According to Mr Naidu, alarmingly, history books are silent on our early history and successive generations of our people have been estranged from knowing their ancestry. The manipulation of our past means that we inherited a history of blank pages but scholars and writers from our community are belatedly filling them. It is now clear that Girmit escaped the history books to protect those responsible for commissioning atrocious crimes against the Girmityas.
“The working and living conditions of the Girmityas were so atrocious that Fiji had the highest rate of suicide in the world during the Girmit era. In addition, Fiji had the highest rate of infanticide among the colonies that deployed indentured labour,” he said.
Mr Naidu said that one writer has claimed that infanticide was a deliberate ploy of the plantation owners, as it freed the mothers to return to work without having to care for their babies.
The Girmityas had no recourse to justice, as the courts delivered selective justice, generally favouring the plantation owners, he said.
About the Fiji Girmit Foundation New Zealand
The Fiji Girmit Foundation New Zealand was formed in 2013 to reconnect, reclaim and restore Fiji Indian history and create awareness among the descendants of the Girmityas of their tragic but fascinating early history.
“The Foundation organises commemorative events every year, marking the arrival of Leonidas in Fiji. This year’s event is special. The Programme will include candle vigilance, speeches, cultural songs and items, oratory by children and the elderly, and presentation of Awards and entertainment.

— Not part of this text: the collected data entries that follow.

(* ===== verification/RbSet.v ===== *)
(** * The red-black tree is a finite set

    Any sequence of insertions, removals and removals of the least element that starts
    with an empty tree behaves as it does on a finite set of numbers, for every
    representation that satisfies the laws of [RbShape].  The second half applies this
    to [BuddyChunkRep]. *)

From stdpp Require Import base list numbers sorting gmap sets.
From Stdlib Require Import ZArith Lia.
From S2P Require Import Prelude CInt MetaEntry RbTree RbShape RbRun RbInsert RbRemove Buddy BuddyChunk.
Local Open Scope Z_scope.

Module RbSet.
Import RbTree RbShape RbRun.

(** The operations that clients call, with their results as numbers. *)
Inductive op := Insert (value : Z) | Remove (value : Z) | RemoveMin.

(** What they mean. *)
Inductive set_step : gset Z → op → Z → gset Z → Prop :=
| step_insert X v : set_step X (Insert v) (Z.b2z (bool_decide (v ∉ X))) ({[v]} ∪ X)
| step_remove X v : set_step X (Remove v) (Z.b2z (bool_decide (v ∈ X))) (X ∖ {[v]})
| step_min_empty : set_step ∅ RemoveMin 0 ∅
| step_min X v : v ∈ X → (∀ x, x ∈ X → v ≤ x) → set_step X RemoveMin v (X ∖ {[v]}).

Inductive set_steps : gset Z → list op → list Z → gset Z → Prop :=
| steps_nil X : set_steps X [] [] X
| steps_cons X o r X' ops rs X'' :
    set_step X o r X' → set_steps X' ops rs X'' → set_steps X (o :: ops) (r :: rs) X''.

Section Ops.
Context {St : Type} `{RBRep St} (run_checks : bool) (t : nat).

Definition run_op (o : op) : M St Z :=
  match o with
  | Insert v => b ← insert_elem run_checks t v; mret (Z.b2z b)
  | Remove v => b ← remove_elem run_checks t v; mret (Z.b2z b)
  | RemoveMin => remove_min run_checks t
  end.

Fixpoint run_ops (ops : list op) : M St (list Z) :=
  match ops with
  | [] => mret []
  | o :: ops => r ← run_op o; rs ← run_ops ops; mret (r :: rs)
  end.
End Ops.

Section Refine.
Context {St : Type} `{RBRepLaws St} (F : Z → Prop) (t : nat) (run_checks : bool).

Definition R1 (t' : nat) : Prop := t' = t.

(** The store holds the tree whose elements are the set [X]. *)
Definition represents (s : St) (X : gset Z) : Prop :=
  ∃ V σ T, sees V F R1 s σ ∧ holds V t σ T ∧ ∀ x, x ∈ elems T ↔ x ∈ X.

Definition op_ok (o : op) : Prop := match o with Insert v => F v | _ => True end.

(** A tree is empty when it is constructed. *)
Lemma represents_init s :
  (∀ k, F k → rep_fresh s k) → rep_root s t → rep_get s (Root t) = Ok rep_null → represents s ∅.
Proof.
  intros HF Ht Hg. destruct (sees_exists (λ _, False) F R1 s) as [σ Hs];
    [done|done|by intros ? ->|].
  exists (λ _, False), σ, RbShape.E. split; [done|]. split; [|set_solver].
  split_and!; [|exists 0%nat; apply rbt_E|constructor]. simpl.
  pose proof (sees_cell _ _ _ _ _ Hs (Root t) eq_refl) as E. rewrite Hg, rep_null_0 in E. by injection E.
Qed.

Lemma run_op_ok o s X :
  represents s X → op_ok o →
  wp (run_op run_checks t o) s (λ r s', ∃ X', set_step X o r X' ∧ represents s' X').
Proof.
  intros (V & σ & T & Hs & Hh & HX) Ho. destruct o as [v|v|]; simpl.
  - apply wp_bind. eapply wp_mono; [by apply (RbInsert.wp_insert_elem V F R1 t eq_refl run_checks v T)|].
    intros b s' (σ' & T' & Hst & -> & HT' & _). apply wp_ret.
    assert (bool_decide (v ∉ elems T) = bool_decide (v ∉ X)) as E
      by (apply bool_decide_ext; by rewrite HX).
    rewrite E in *. exists ({[v]} ∪ X). split; [constructor|].
    destruct (bool_decide (v ∉ X)); [destruct Hst as [Hs' Hh']|destruct Hst as (Hs' & -> & ->)].
    + exists (with_node V v), σ', T'. split_and!; [done|done|].
      intros x. rewrite HT', HX. set_solver.
    + exists V, σ, T. split_and!; [done|done|].
      intros x. rewrite HT', HX. set_solver.
  - apply wp_bind. eapply wp_mono; [by apply (RbRemove.wp_remove_elem V F R1 t eq_refl run_checks v T)|].
    intros b s' (σ' & T' & Hs' & Hh' & -> & HT' & _). apply wp_ret.
    exists (X ∖ {[v]}). split.
    + assert (bool_decide (v ∈ elems T) = bool_decide (v ∈ X)) as ->
        by (apply bool_decide_ext; by rewrite HX). constructor.
    + exists V, σ', T'. split_and!; [done|done|].
      intros x. rewrite HT', HX. set_solver.
  - eapply wp_mono; [by apply (RbRemove.wp_remove_min V F R1 t eq_refl run_checks T)|].
    intros v s' (σ' & T' & Hs' & Hh' & Hv & _). destruct Hh as (_ & _ & Hso).
    destruct (elems T) as [|x l] eqn:El.
    + destruct Hv as [-> HE]. assert (X = ∅) as -> by set_solver.
      exists ∅. split; [constructor|]. exists V, σ', T'. split; [done|]. split; [done|]. rewrite HE. set_solver.
    + destruct Hv as [-> HE]. apply sorted_cons in Hso as [Hso Hx]. exists (X ∖ {[x]}). split.
      * constructor; [apply HX; by left|]. intros y Hy. apply HX, elem_of_cons in Hy as [->|Hy]; [lia|].
        specialize (Hx y Hy). lia.
      * exists V, σ', T'. split; [done|]. split; [done|]. rewrite HE. intros y.
        rewrite elem_of_difference, elem_of_singleton, <- HX, elem_of_cons. split; [|naive_solver].
        intros Hy. split; [by right|]. intros ->. specialize (Hx x Hy). lia.
Qed.

Lemma run_ops_ok ops s X :
  represents s X → Forall op_ok ops →
  wp (run_ops run_checks t ops) s (λ rs s', ∃ X', set_steps X ops rs X' ∧ represents s' X').
Proof.
  revert s X; induction ops as [|o ops IH]; intros s X HX Hok.
  - apply wp_ret. exists X. split; [constructor|done].
  - apply Forall_cons in Hok as [Ho Hok]. cbn [run_ops]. apply wp_bind.
    eapply wp_mono; [by apply run_op_ok|]. intros r s1 (X1 & Hst & HX1). apply wp_bind.
    eapply wp_mono; [by apply IH|]. intros rs s2 (X2 & Hsts & HX2). apply wp_ret.
    exists X2. split; [by econstructor|done].
Qed.
End Refine.

(** ** The property *)

(** C12: every sequence of operations on a red-black tree of the allocator that starts
    with an empty tree runs to its end without a fault, also when the tree checks its
    invariant after every step, and gives the results of the operations on a finite
    set; the tree then holds that set. *)
Theorem rbtree_is_a_set {St : Type} `{RBRepLaws St} (F : Z → Prop) (t : nat) (run_checks : bool)
    (ops : list op) (s : St) :
  (∀ k, F k → rep_fresh s k) → rep_root s t → rep_get s (Root t) = Ok rep_null →
  Forall (op_ok F) ops →
  ∃ rs s' X, run_ops run_checks t ops s = Ok (rs, s') ∧ set_steps ∅ ops rs X ∧ represents F t s' X.
Proof.
  intros HF Ht Hg Hok. pose proof (represents_init F t s HF Ht Hg) as HX.
  destruct (wp_run _ _ _ (run_ops_ok F t run_checks ops s ∅ HX Hok)) as (rs & s' & E & X & Hst & HX').
  by exists rs, s', X.
Qed.

#[local] Existing Instances BuddyChunk.BuddyChunkRep BuddyChunk.BuddyChunkLaws.

(** Eight chunks of 16 KiB, none of them claimed, and one tree. *)
Definition sample_store : BuddyChunk.ChunkSt :=
  BuddyChunk.mkSt (list_to_map ((λ n, (n, MetaEntry.empty_entry)) <$> [1; 2; 3; 4; 5; 6; 7; 8])) [0].
Definition sample_ops : list op :=
  [Insert 49152; Insert 16384; Insert 32768; Insert 16384; RemoveMin; Remove 49152; Remove 16384; RemoveMin; RemoveMin].

Example sample_run :
  fst <$> run_ops true 0 sample_ops sample_store = Ok [1; 1; 1; 0; 16384; 1; 0; 32768; 0].
Proof. vm_compute. done. Qed.

Definition sample_nodes (k : Z) : Prop := k = 16384 ∨ k = 32768 ∨ k = 49152.

Lemma rbtree_is_a_set_witness :
  ∃ rs s' X, run_ops true 0 sample_ops sample_store = Ok (rs, s') ∧
    set_steps ∅ sample_ops rs X ∧ represents sample_nodes 0 s' X.
Proof.
  apply (rbtree_is_a_set sample_nodes 0 true sample_ops sample_store).
  - intros k [-> | [-> | ->]]; (split; [done|eexists; split; [vm_compute; done|by right]]).
  - simpl. unfold BuddyChunk.root_ok. simpl. lia.
  - done.
  - unfold sample_ops. repeat (apply Forall_cons; split; [simpl; unfold sample_nodes; tauto|]).
    apply Forall_nil. done.
Defined.

End RbSet.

“The Remembrance Day will also be an occasion to celebrate our identity and the economic, social and cultural contributions that we have made to the progress of Fiji, the South Pacific and New Zealand. It is through that such success stories we can empower our younger generations to carry the legacy of Girmit forward, protecting and promoting the values of hard work, perseverance, and sacrifice,” Mr Naidu said.